From a preparedness standpoint, it’s the best thing I could have done. I am 20/20 in both eyes for the first time since I was 21 years old. I don’t have to worry about contacts in a field situation, nor do I have to worry about losing or breaking my glasses. I can wake up in the middle of the night and can confront any situation without fumbling for eyeglasses. It is very comforting.

As Jake stated, the potential change in one’s close up vision is an issue. I was gradually noticing that reading was a bit more difficult, particularly in low light situations, but I didn’t require corrective lenses. After Lasik, I noticed that I was having more trouble reading and I found that I was unable to read comfortably without reading glasses. I picked up several cheap pairs of “cheaters” from the local drugstore. It is true that people begin to notice a decline in their vision when reading sometime after age 40. Lasik can make it more pronounced. It has now been almost two years and my near vision has not worsened any further. Wearing glasses while reading is a bit of a pain and a concession to the advancement of Father Time, but the freedom from glasses in everyday life has been fantastic. I would highly recommend Lasik for those interested with the caveat that they do their research and choose a well qualified physician who explains all the risks to their satisfaction. All the best, – Ken B. on Long Island

 

Sir,
The discussion about Lasik and contact lenses prompted me to write about an alternative: implantable contact lenses (ICLs). The surgery is more-or-less the same as cataract surgery, except that unlike cataract surgery (which replaces the natural lens of the eye with an artificial lens), ICL leaves the natural lens in place along with an artificial lens. Because it is essentially a variation on cataract surgery, which has been around since the 1940’s, unknown negative long-term effects from ICL are unlikely.

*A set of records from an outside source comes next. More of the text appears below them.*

Definition run_checkpointed_parallel
    (run_branch : DslFlow St -> St -> BranchProgressStore -> Run St P -> BranchOutcome * Run St P)
    (cx : CheckpointContext) (branches : list (DslFlow St)) (clone_state : St -> St)
    (merge : St -> list St -> St * CatgaResult unit) (work : option CheckpointWork)
    (levels : list CheckpointLevel) : prog unit :=
  if (MAX_DSL_PARALLEL_BRANCHES <? length branches)%nat
  then cfail (CatgaError_new Validation "parallel branch count exceeds the checkpoint limit")
  else
    let* saved := clift (parallel_saved (length branches) work) in
    if negb (length saved =? length branches)%nat
    then cfail (CatgaError_new Validation "parallel branch count does not match its saved checkpoint")
    else
      clift (validate_saved_progress saved) ;;*
      let* prepared := prepare_branches saved in
      let* outs := run_pending run_branch clone_state branches prepared in
      let order := env_order env (omap (option_map fst) outs) in
      let* pa := complete_branches cx levels order outs (mkPar saved (initial_states prepared) None) in
      finish_parallel merge pa.

(** [levels.get(depth)], [levels[depth].next_step = i] and [levels.truncate(depth + 1)] *)
Definition set_next (levels : list CheckpointLevel) (depth : nat) (i : Z) : list CheckpointLevel :=
  match levels !! depth with
  | Some l => <[depth := mkLevel (lv_branch l) i]> levels
  | None => levels
  end.

Definition at_child (levels : list CheckpointLevel) (depth : nat) (i : Z) : list CheckpointLevel :=
  take (S depth) (set_next levels depth i).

The advantages of ICL over Lasik are several-fold. First, the result is significantly superior to Lasik surgery — vision is far more clear (mine is now 20/15) and with fewer and less severe optical “halos” (mine disappeared entirely within a few months of surgery).

Because you’re not changing the physical structure of the eye, you’re less likely to wind up with poor results.In fact, if you’re not happy with the results, the lens can be removed entirely and your vision returned to its pre-surgery condition. If your prescription changes, the implanted lens can be exchanged for a new one. If you develop cataracts, your natural lens can be removed and your artificial lens can be changed out if necessary.

During the surgery, local anesthesia is used along with a paralytic to prevent the eye from moving. This is a boon to those of us who have difficulty controlling our blink reflex. IV sedatives are also provided, making the surgery both pleasant and completely comfortable (as compared to Lasik, which is often described as “sucking my eyeball out of my head!”).

ICL does not impact your ability to participate in extreme activities: since my surgery, I have been both scuba diving and sky diving with no negative effects.

Finally, people who have been turned down for Lasik — such as those with corneas that are too thin for Lasik — may be eligible for ICL.

ICL is more expensive than Lasik; I paid $3,000 per eye in 2005. It cannot correct farsightedness, and won’t prevent the need to wear reading glasses (however, it will not increase the need for reading glasses like Lasik can).

I’ve had ICL for nearly four years now and I can’t recommend it enough. The web site for the group I used is www.GoodEyes.com. – E.